Le jour où Irving Penn a photographié des métiers disparus
Mis à l’honneur aux Franciscaines de Deauville dans une exposition qui réunit 109 de ses œuvres prêtées par la MEP, le photographe américain Irving Penn disparu en 2009 laisse derrière lui une production aussi abondante que fascinante. Remplie de clichés de mode, de portraits de célébrités tout autant que de nature mortes de chewing-gums… mais aussi de photographies de travailleurs anonymes, qu’il capture à Paris, Londres et New York à l’aube des années 50.
Par Camille Bois-Martin.
Le studio d’Irving Penn à Paris : de la hauteur couture aux métiers de rue
En 1950, Irving Penn se rend à Paris pour la première fois, afin de photographier les dernières créations des couturiers en vogue, présentées à l’occasion de la Semaine de la mode. Le photographe américain âgé de 33 ans installe alors son studio rue de Vaugirard, au dernier étage d’un immeuble où il profite d’une lumière naturelle et diffuse : là, il capture sans relâche le visage des mannequins les plus célèbres – telle sa femme Lisa Fonssagrives – vêtues des nouvelles créations des maisons de couture Dior, Balenciaga ou Rochas, et reçoit également de grands noms du monde des arts et des lettres, qui s’y font tirer le portrait. Actif depuis seulement une petite dizaine d’années, Irving Penn bénéficie déjà d’une reconnaissance internationale et immortalise notamment, cet été-là, le sculpteur Alberto Giacometti dans son studio. Mais entre deux séances pour les magazines ou les célébrités, il consacre ses pauses à un projet personnel, pour lequel il réquisitionne l’aide de ses amis et assistants, le photographe Robert Doisneau et le poète Jean Giraud…
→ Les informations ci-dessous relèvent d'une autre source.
(** A retry count of zero against a server that works. *)
Lemma nonpositive_retry_count_fails_startup_witness :
  fetchPosts (flakyServer 0) (testService 0 None) freshWorld =
    (([], Some (fmt_Errorf "failed after 0 attempts" None)), freshWorld) /\
  Start (flakyServer 0) (testService 0 None) 5 freshWorld =
    (Returned
       (Some (fmt_Errorf "initial ingestion failed"
                (Some (fmt_Errorf "failed to fetch posts"
                         (Some (fmt_Errorf "failed after 0 attempts" None)))))),
     freshWorld).
Proof.
  destruct (nonpositive_retry_count_fails_startup
              (flakyServer 0) (testService 0 None) freshWorld 5) as (Hf & _ & _ & Hs).
  - simpl. lia.
  - split; [exact Hf|exact Hs].
Defined.

Lemma Duration_mul_wraps :
  Duration_mul 9223372037 time_Second = -9223372036709551616.
Proof. vm_compute. reflexivity. Qed.

(** C1, as stated, fails.  A service with a retry count of 9223372038 whose
    first 9223372037 attempts fail asks, before its last retry, for a wait
    of 9223372037 s: that many nanoseconds are beyond the 64-bit
    [time.Duration], and the wait the code computes wraps to a negative
    value. *)
Lemma fetchPosts_retry_long_backoff_wraps :
  ~ retryProperty (flakyServer 9223372037) (testService 9223372038 None) freshWorld
      (Z.to_nat 9223372037) testPosts.
Proof.
  pose proof (Z2Nat.id 9223372037 ltac:(lia)) as HkZ.
  generalize dependent (Z.to_nat 9223372037). intros k HkZ.
  assert (forall i, (i < k)%nat ->
            is_Some (attemptError (flakyServer 9223372037) (fetches freshWorld + i))) as Hfail.
  { intros i Hi. unfold attemptError, flakyServer, freshWorld.
    cbn [exchange fetches Nat.add].
    destruct (Z.ltb_spec (Z.of_nat i) 9223372037) as [_|]; [|lia]. vm_compute. eauto. }
  assert (attemptResult (flakyServer 9223372037)
            (exchange (flakyServer 9223372037) (fetches freshWorld + k)) = (testPosts, None))
    as Hok.
  { unfold flakyServer, freshWorld. cbn [exchange fetches Nat.add].
    destruct (Z.ltb_spec (Z.of_nat k) 9223372037) as [|_]; [lia|]. reflexivity. }
  assert (forall i, (i < k)%nat ->
            backoffCancelled (flakyServer 9223372037) (backoffs freshWorld + i) = false)
    as Hwait by done.
  assert (Z.of_nat k < config.RetryCount (cfg (testService 9223372038 None))) as Hlt.
  { cbn [config.RetryCount cfg testService]. lia. }
  assert (1 <= config.RetryCount (cfg (testService 9223372038 None))) as Hpos.
  { cbn [config.RetryCount cfg testService]. lia. }
  intros Hclaim. destruct (Hclaim Hpos Hlt Hfail Hok Hwait) as (_ & _ & Htrace & _).
  rewrite (fetchPosts_failures_then_success _ _ _ k testPosts Hlt Hfail Hok Hwait) in Htrace.
  cbn [snd trace] in Htrace. apply app_inv_head in Htrace.
  apply (f_equal waitsOf) in Htrace.
  rewrite backoffRun_flat_map in Htrace. unfold retryTrace in Htrace.
  rewrite (waitsOf_attempts_backoffs (fun i => (fetches freshWorld + i)%nat)
             (fun i => Duration_mul (0 + Z.of_nat i + 1) time_Second)) in Htrace.
  rewrite (waitsOf_attempts_backoffs (fun i => (fetches freshWorld + i)%nat)
             (fun i => (Z.of_nat i + 1) * time_Second)) in Htrace.
  apply (f_equal (fun l => l !! (k - 1)%nat)) in Htrace.
  rewrite !list_lookup_fmap, lookup_seq_lt in Htrace by lia.
  cbn [fmap option_fmap option_map] in Htrace.
  replace (0 + Z.of_nat (0 + (k - 1)) + 1) with 9223372037 in Htrace by lia.
  replace (Z.of_nat (0 + (k - 1)) + 1) with 9223372037 in Htrace by lia.
  rewrite Duration_mul_wraps in Htrace. injection Htrace as Htrace.
  unfold time_Second in Htrace. lia.
Qed.

End FetchPostsRuns.

(** ** transformPosts *)
Section TransformPosts.
Import models ingestion props.

Context {W : Type} (env : Env).

(** Filling a zeroed slice index by index gives the image of the input. *)
Lemma fill_by_index {A B : Type} (f : A -> B) (z : B) (rest : list A) :
  forall filled : list B,
  foldl (fun acc '(i, x) => <[ i := f x ]> acc)
    (filled ++ replicate (length rest) z)
    (imap (fun j x => ((length filled + j)%nat, x)) rest)
  = filled ++ (f <$> rest).
Proof.
  induction rest as [|x rest IH]; intros filled; [done|].
  rewrite imap_cons. cbn [foldl length replicate fmap list_fmap].
  rewrite insert_app_r. cbn [insert list_insert].
  rewrite (cons_middle (f x) filled (replicate _ _)), app_assoc.
  rewrite (cons_middle (f x) filled (f <$> rest)), app_assoc.
  rewrite <- (IH (filled ++ [f x])). f_equal.
  apply imap_ext. intros j y _. unfold compose. rewrite length_app. cbn [length].
  f_equal. lia.
Qed.

(** C3.  [transformPosts] maps every post, in order, to a record that holds
    the post unchanged, the UTC form of the one clock reading the call
    makes, and the source tag "placeholder_api"; the clock is read exactly
    once per call and nothing else happens. *)
Theorem transformPosts_stamps_batch (posts : list Post) (w : World W) :
  let stamp := Time_UTC (now env (clockReads w)) in
  let out := fst (transformPosts env posts w) in
  out = (fun post => {| Post_ := post; IngestedAt := stamp; Source := "placeholder_api" |})
          <$> posts /\
  length out = length posts /\
  (forall i, Post_ <$> out !! i = posts !! i) /\
  (forall t, t ∈ out -> IngestedAt t = stamp /\ Source t = "placeholder_api") /\
  snd (transformPosts env posts w) =
    mkWorld (fetches w) (backoffs w) (ticks w) (S (clockReads w))
      (trace w ++ [EvNow (clockReads w)]) (store w).
Proof.
  intros stamp out.
  assert (out = (fun post => {| Post_ := post; IngestedAt := stamp;
                                Source := "placeholder_api" |}) <$> posts) as Hout.
  { subst out stamp. unfold transformPosts. run_M.
    exact (fill_by_index _ TransformedPost_zero posts []). }
  split; [exact Hout|]. rewrite Hout. split; [by rewrite length_fmap|]. split; [|split].
  - intros i. rewrite list_lookup_fmap. by destruct (posts !! i).
  - intros t (post & -> & _)%list_elem_of_fmap. done.
  - done.
Qed.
À la demande d’Irving Penn, ces derniers arpentent ainsi le quartier très fréquenté de la rue Mouffetard à la recherche de travailleurs de rue. Vendeuses de ballons, chiffonniers, ramoneurs… Moyennant une rémunération, ces individus sont tous invités à grimper les escaliers menant au studio du photographe américain pour prendre, au même titre que les mannequins glamour, la pose. Loin de leur lieu de travail, ils se tiennent fièrement face à l’objectif, dans leur uniforme et munis de leurs outils : ici un bouquet de ballons, là des seaux, des chiffons, une boîte à fromages… Parfois même, ils osent un sourire, dans un élan de vie que les grandes personnalités photographiées par Penn peinent à égaler. Les travailleurs sont saisis en pied, la tête haute, selon un protocole très étudié auquel le photographe américain ne déroge jamais : dans un noir et blanc contrasté, baignés d’une lumière diffuse, ses tirages isolent leur sujet de la réalité en le plaçant devant un fond neutre, le regard fixé vers l’objectif.
Vendeuses de ballons, chiffonniers, ramoneurs… des métiers voués à disparaître
Convaincu de la disparition imminente de ces métiers et inspiré par le travail d’Eugène Atget – photographe des rues du vieux Paris en mutation de la fin du 19e siècle –, Irving Penn tire le portraits de ces travailleurs anonymes entre deux shootings de robes de haute couture, devant le même rideau délabré récupéré dans un théâtre parisien qu’il utilise depuis plusieurs semaines pour réaliser ses clichés de mode. Marqué par ces rencontres, le photographe américain poursuit ce projet après son départ Paris en 1951, qu’il intitule sobrement The Small Trades (Les petits métiers). D’abord à Londres, puis à New York où il vit, il capturera au cours des décennies qui suivent plus de 250 visages d’ouvriers, artisans, colporteurs et vendeurs de rue des deux côtés de l’Atlantique. Rattrapés par le boom économique des Trente Glorieuses, les métiers urbains tombent progressivement en désuétude, remplacés par l’autonomisation croissante des individus et les nouveaux progrès techniques. Ainsi les ramoneurs parisiens peinent-ils à trouver des cheminées à nettoyer, les chiffonniers des objets usagés à racheter…
Sans marquer de différence de décor au fil des années et entre chaque pays – Irving Penn transporte partout avec lui son rideau de théâtre parisien –, la série livre un véritable portrait d’une société mondiale en pleine mutation et de ses travailleurs de rue dont le photographe présage la disparition. Projet personnel réalisé entre deux séances officielles pour des magazines de mode, la série des Petits Métiers connaît, grâce au soin apporté aux photographies et à la détermination de son auteur, un succès inattendu. À l’international, de grands titres de presse tels que Vogue publient les clichés noir et blanc du photographe américain. D’une importance particulière dans sa carrière, ces photographies seront imprimées par l’artiste au sein de tirages au platine-palladium, procédé réputé pour ses nuances de gris mais aussi pour sa longévité, stable et inaltérable. En usant de cette technique aussi précieuse que coûteuse, Irving Penn grave sa série dans le marbre de l’histoire de la photographie, mais aussi de sa vie et de son œuvre, actuellement mise à l’honneur aux Franciscaines de Deauville.
“Irving Penn, chefs-d’œuvre de la collection de la MEP”, jusqu’au 28 mai 2023 aux Franciscaines de Deauville.